ENTRIES SHOWN section start

Lemma avg_of_window_witness :
  Float.is_float (85 # 2)
  /\ Permutation [50; 75; 95; 60]%Q [60; 95; 75; 50]%Q
  /\ (exists v, avg (mkDeque 20 [85 # 2]) = Ok v /\ (v == 85 # 2)%Q)
  /\ avg (mkDeque 4 [50; 75; 95; 60]%Q) = avg (mkDeque 4 [60; 95; 75; 50]%Q).
Proof.
  assert (Hf : Float.is_float (85 # 2)).
  { exists 85, (-1). repeat split; try reflexivity. unfold Float.emin. lia. }
  assert (Hp : Permutation [50; 75; 95; 60]%Q [60; 95; 75; 50]%Q).
  { change [60; 95; 75; 50]%Q with (rev [50; 75; 95; 60]%Q). apply Permutation_rev. }
  split; [exact Hf |]. split; [exact Hp |].
  destruct avg_of_window as (_ & H1 & _ & H2).
  split; [exact (H1 20%nat _ Hf) | exact (H2 4%nat 4%nat _ _ Hp)].
Defined.

Example avg_scenario :
  avg (mkDeque 4 [50; 75; 95; 60]%Q) = Ok 70%Q
  /\ colorize_color 70 (cpu_warn THRESHOLDS) (cpu_crit THRESHOLDS) = yellow.
Proof. split; vm_compute; reflexivity. Qed.

(** * Reading the temperature *)

(** Where [_read_temperature] does what its callers expect: a non-zero
    reading of the first matching entry is returned, a group without a
    matching entry falls back to its first entry, and an empty group, an
    unresolved key or a key missing from the table give [None]. *)
Lemma select_temperature_cases key temps :
  (forall k entries t,
      key = Some k -> k <> ""%string -> table_get k temps = Some entries ->
      find label_matches entries = Some t -> ~ (current t == 0)%Q ->
      select_temperature key temps = Some (current t))
  /\ (forall k entries,
        key = Some k -> k <> ""%string -> table_get k temps = Some entries ->
        find label_matches entries = None ->
        select_temperature key temps = option_map current (hd_error entries))
  /\ (forall k, key = Some k -> table_get k temps = Some [] ->
        select_temperature key temps = None)
  /\ (key = None -> select_temperature key temps = None)
  /\ (forall k, key = Some k -> table_get k temps = None ->
        select_temperature key temps = None).
Proof.
  unfold select_temperature, key_truthy, match_or_first, first_match, truthy.
  repeat split.
  - intros k entries t -> Hk Ht Hf Hz.
    apply String.eqb_neq in Hk. rewrite Hk, Ht, Hf. cbn [option_map].
    destruct (Qeq_bool (current t) 0) eqn:E; [| reflexivity].
    apply Qeq_bool_iff in E. contradiction.
  - intros k entries -> Hk Ht Hf.
    apply String.eqb_neq in Hk. rewrite Hk, Ht, Hf. now destruct entries.
  - intros k -> Ht. destruct (String.eqb k ""); [reflexivity |]. now rewrite Ht.
  - now intros ->.
  - intros k -> Ht. destruct (String.eqb k ""); [reflexivity |]. now rewrite Ht.
Qed.

(** C7 at the input where it breaks: the group has an entry labelled
    "Package id 0" whose current value is 0.0, listed after a "Core 1" entry
    that does not match, and [_read_temperature] returns the first entry's
    45.0 instead of the package reading. *)
Theorem zero_package_reading_falls_back :
  let m := set_sensor_key (Some "coretemp"%string) fresh_monitor in
  sensors_temperatures tick_zero_package
  = Ok [("coretemp"%string, zero_package_entries)]
  /\ find label_matches zero_package_entries
     = Some (mkShwtemp "Package id 0" 0 None None)
  /\ hd_error zero_package_entries = Some (mkShwtemp "Core 1" 45 None None)
  /\ label_matches (mkShwtemp "Core 1" 45 None None) = false
  /\ fst (_read_temperature tick_zero_package (m, [])) = Ok (Some 45%Q).
Proof. cbv zeta. repeat split; vm_compute; reflexivity. Qed.

(** * CSV export *)
Lemma guarded_getitem {A : Type} (d : deque A) (i : nat) (dflt : A) :
  exists s,
    (if (i <? deque_len d)%nat then deque_getitem d i else Ok dflt) = Ok s
    /\ ((deque_len d <= i)%nat -> s = dflt)
    /\ (forall v, nth_error (items d) i = Some v -> s = v).
Proof.
  unfold deque_len, deque_getitem.
  destruct (Nat.ltb_spec i (length (items d))) as [H | H].
  - destruct (nth_error (items d) i) as [v |] eqn:E.
    + exists v. repeat split; [lia | congruence].
    + apply nth_error_None in E. lia.
  - exists dflt. repeat split. intros v Hv.
    apply nth_error_None in H. congruence.
Qed.

Lemma guarded_field {A B : Type} (d : deque A) (i : nat) (f : A -> B) (dflt : B) :
  exists s,
    (if (i <? deque_len d)%nat
     then let? v := deque_getitem d i in Ok (f v)
     else Ok dflt) = Ok s
    /\ ((deque_len d <= i)%nat -> s = dflt)
    /\ (forall v, nth_error (items d) i = Some v -> s = f v).
Proof.
  unfold deque_len, deque_getitem.
  destruct (Nat.ltb_spec i (length (items d))) as [H | H].
  - destruct (nth_error (items d) i) as [v |] eqn:E.
    + exists (f v). repeat split; [lia | congruence].
    + apply nth_error_None in E. lia.
  - exists dflt. repeat split. intros v Hv.
    apply nth_error_None in H. congruence.
Qed.

Lemma rmap_ok {A B : Type} (f : A -> Result B) (l : list A) :
  (forall a, In a l -> exists b, f a = Ok b) ->
  exists bs,
    rmap f l = Ok bs
    /\ length bs = length l
    /\ (forall i a, nth_error l i = Some a ->
          exists b, nth_error bs i = Some b /\ f a = Ok b).
Proof.
  induction l as [| a l IH]; intros H.
  - exists []. repeat split. intros [| i] a Ha; discriminate.
  - destruct (H a (or_introl eq_refl)) as (b & Hb).
    destruct IH as (bs & Hbs & Hlen & Hnth); [intros x Hx; apply H; now right |].
    exists (b :: bs). cbn [rmap]. rewrite Hb. cbn [rbind]. rewrite Hbs. cbn [rbind].
    repeat split; [cbn; now rewrite Hlen |].
    intros [| i] x Hx; cbn in Hx.
    + injection Hx as <-. now exists b.
    + cbn. now apply Hnth.
Qed.

Lemma csv_row_ok m i : exists row, csv_row m i = Ok row /\ row_shape m i row.
Proof.
  unfold csv_row.
  destruct (guarded_getitem (timestamps m) i ""%string) as (ts & -> & Hts0 & Hts).
  destruct (guarded_field (cpu_samples m) i format_1f ""%string)
    as (cpu & -> & _ & Hcpu).
  destruct (guarded_field (temp_samples m) i format_1f "N/A"%string)
    as (temp & -> & Htemp0 & Htemp).
  destruct (guarded_field (freq_samples m) i format_1f ""%string)
    as (freq & -> & Hfreq0 & Hfreq).
  destruct (guarded_field (load_samples m) i
              (fun v => (CellFloat (fst (fst v)), CellFloat (snd (fst v)),
                         CellFloat (snd v)))
              (CellStr "", CellStr "", CellStr ""))
    as (load & -> & Hload0 & Hload).
  cbn [rbind]. eexists. split; [reflexivity |].
  exists ts, cpu, temp, freq, (fst (fst load)), (snd (fst load)), (snd load).
  repeat split; try assumption.
  - now rewrite (Hload0 H).
  - now rewrite (Hload0 H).
  - now rewrite (Hload0 H).
  - now rewrite (Hload _ H).
  - now rewrite (Hload _ H).
  - now rewrite (Hload _ H).
Qed.

(** C4. The export writes the header and then one row per element of the
    CPU window, row [i] (from 0) carrying the index [i + 1] and eight
    cells.  Past the end of the temperature window the temperature cell is
    ["N/A"]; past the end of the frequency, load or timestamp window the
    cells are empty strings; inside a window the cell is the value, printed
    with one decimal for CPU, temperature and frequency. *)
Theorem csv_one_row_per_cpu_sample m :
  exists rows,
    save_data_log_rows m = Ok (csv_header :: rows)
    /\ length rows = deque_len (cpu_samples m)
    /\ (forall i, (i < deque_len (cpu_samples m))%nat ->
          exists row, nth_error rows i = Some row
                      /\ length row = 8%nat
                      /\ row_shape m i row).
Proof.
  unfold save_data_log_rows.
  destruct (rmap_ok (csv_row m) (seq 0 (deque_len (cpu_samples m))))
    as (rows & Hrows & Hlen & Hnth).
  { intros i _. destruct (csv_row_ok m i) as (row & Hrow & _). now exists row. }
  exists rows. rewrite Hrows. cbn [rbind]. split; [reflexivity |].
  split; [now rewrite Hlen, length_seq |].
  intros i Hi.
  destruct (Hnth i i) as (row & Hrow & Hcsv).
  { rewrite nth_error_seq. apply Nat.ltb_lt in Hi. now rewrite Hi. }
  exists row. split; [exact Hrow |].
  destruct (csv_row_ok m i) as (row' & Hrow' & Hshape).
  assert (row' = row) by congruence. subst row'.
  split; [| exact Hshape].
  destruct Hshape as (ts & cpu & temp & freq & l1 & l5 & l15 & -> & _).
  reflexivity.
Qed.

Lemma csv_one_row_per_cpu_sample_witness :
  (2 < deque_len (cpu_samples export_monitor))%nat
  /\ exists rows,
       save_data_log_rows export_monitor = Ok (csv_header :: rows)
       /\ length rows = 5%nat
       /\ exists row, nth_error rows 2 = Some row /\ row_shape export_monitor 2 row.
Proof.
  assert (H : (2 < deque_len (cpu_samples export_monitor))%nat) by (vm_compute; lia).
  split; [exact H |].
  destruct (csv_one_row_per_cpu_sample export_monitor) as (rows & Hs & Hl & Hr).
  exists rows. split; [exact Hs |]. split; [exact Hl |].
  destruct (Hr 2%nat H) as (row & Hn & _ & Hsh).
  exists row. split; [exact Hn | exact Hsh].
Defined.

Example csv_export_scenario :
  save_data_log_rows export_monitor
  = Ok [csv_header;
        [CellInt 1; CellStr "2024-05-01 12:00:00"; CellStr "50.0"; CellStr "55.0";
         CellStr "2400.0"; CellFloat 1; CellFloat 1; CellFloat 1];
        [CellInt 2; CellStr "2024-05-01 12:00:00"; CellStr "75.0"; CellStr "56.0";
         CellStr "2400.0"; CellFloat 1; CellFloat 1; CellFloat 1];
        [CellInt 3; CellStr "2024-05-01 12:00:01"; CellStr "95.0"; CellStr "N/A";
         CellStr "0.0"; CellFloat 2; CellFloat 1; CellFloat 1];
        [CellInt 4; CellStr "2024-05-01 12:00:01"; CellStr "60.0"; CellStr "N/A";
         CellStr "1800.0"; CellFloat 2; CellFloat 1; CellFloat 1];
        [CellInt 5; CellStr "2024-05-01 12:00:02"; CellStr "20.5"; CellStr "N/A";
         CellStr "2400.0"; CellFloat 2; CellFloat 2; CellFloat 1]].
Proof. vm_compute. reflexivity. Qed.

(** * Beyond the claims: the sampler *)

(** X2. A tick only adds events to the log, and it prints an error line exactly
    when the CPU-percent, frequency or load read raises: a failing
    [sensors_temperatures] call is swallowed by [_read_temperature] and
    leaves no trace on the console. *)
Theorem sample_logs_iff_base_read_raises cfg p m tr :
  exists evs,
    snd (exec (sample cfg p) (m, tr)) = tr ++ evs
    /\ ((exists msg, In (ConsoleLog msg) evs) <-> ~ no_raise p)
    /\ (length (filter is_console_log evs) <= 1)%nat.
Proof.
  sample_cases cfg p m tr; cbn [snd]; eexists; (split; [reflexivity |]).
  - split; [| cbn; lia]. split.
    + intros (msg & H). cbn in H.
      repeat (destruct H as [H | H]; [discriminate |]). destruct H.
    + intros H. exfalso. apply H. repeat split; eauto.
  - split; [| cbn; lia]. split.
    + intros (msg & H). cbn in H.
      repeat (destruct H as [H | H]; [discriminate |]). destruct H.
    + intros H. exfalso. apply H. repeat split; eauto.
  - split; [| cbn; lia]. split.
    + intros _ (_ & _ & (l & Hl')). congruence.
    + intros _. eexists. cbn. do 4 right. left. reflexivity.
  - split; [| cbn; lia]. split.
    + intros _ (_ & (f & Hf') & _). congruence.
    + intros _. eexists. cbn. do 3 right. left. reflexivity.
  - split; [| cbn; lia]. split.
    + intros _ ((c & Hc') & _). congruence.
    + intros _. eexists. cbn. do 2 right. left. reflexivity.
Qed.

(** Each window changes in a tick by at most one [append]. *)
Lemma sample_windows_step cfg p w :
  let m := fst w in
  let m' := fst (exec (sample cfg p) w) in
  (exists o, cpu_samples m' = deque_append_opt (cpu_samples m) o)
  /\ (exists o, temp_samples m' = deque_append_opt (temp_samples m) o)
  /\ (exists o, freq_samples m' = deque_append_opt (freq_samples m) o)
  /\ (exists o, load_samples m' = deque_append_opt (load_samples m) o)
  /\ (exists o, timestamps m' = deque_append_opt (timestamps m) o).
Proof.
  destruct w as [m tr]. cbv zeta. cbn [fst].
  sample_cases cfg p m tr; cbn [fst].
  - unfold after_temp.
    cbn [_sensor_key after_load after_freq after_cpu after_now set_load_samples
           set_freq_samples set_cpu_samples set_timestamps].
    destruct (temperature_reading p (_sensor_key m)) as [t |];
      repeat split;
      try (eexists (Some _); reflexivity); exists None; reflexivity.
  - repeat split;
      try (eexists (Some _); reflexivity); exists None; reflexivity.
  - repeat split;
      try (eexists (Some _); reflexivity); exists None; reflexivity.
  - repeat split;
      try (eexists (Some _); reflexivity); exists None; reflexivity.
  - repeat split;
      try (eexists (Some _); reflexivity); exists None; reflexivity.
Qed.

ENTRIES SHOWN section end

__TASK TO COMPLETE__.
Nothing but the lines from the first line of the data through the line with "split; [exact (H1" should be returned, exactly as they appear, both ends included.

__RESPONSE TO THIS EXERCISE__.
Lemma avg_of_window_witness :
  Float.is_float (85 # 2)
  /\ Permutation [50; 75; 95; 60]%Q [60; 95; 75; 50]%Q
  /\ (exists v, avg (mkDeque 20 [85 # 2]) = Ok v /\ (v == 85 # 2)%Q)
  /\ avg (mkDeque 4 [50; 75; 95; 60]%Q) = avg (mkDeque 4 [60; 95; 75; 50]%Q).
Proof.
  assert (Hf : Float.is_float (85 # 2)).
  { exists 85, (-1). repeat split; try reflexivity. unfold Float.emin. lia. }
  assert (Hp : Permutation [50; 75; 95; 60]%Q [60; 95; 75; 50]%Q).
  { change [60; 95; 75; 50]%Q with (rev [50; 75; 95; 60]%Q). apply Permutation_rev. }
  split; [exact Hf |]. split; [exact Hp |].
  destruct avg_of_window as (_ & H1 & _ & H2).
  split; [exact (H1 20%nat _ Hf) | exact (H2 4%nat 4%nat _ _ Hp)].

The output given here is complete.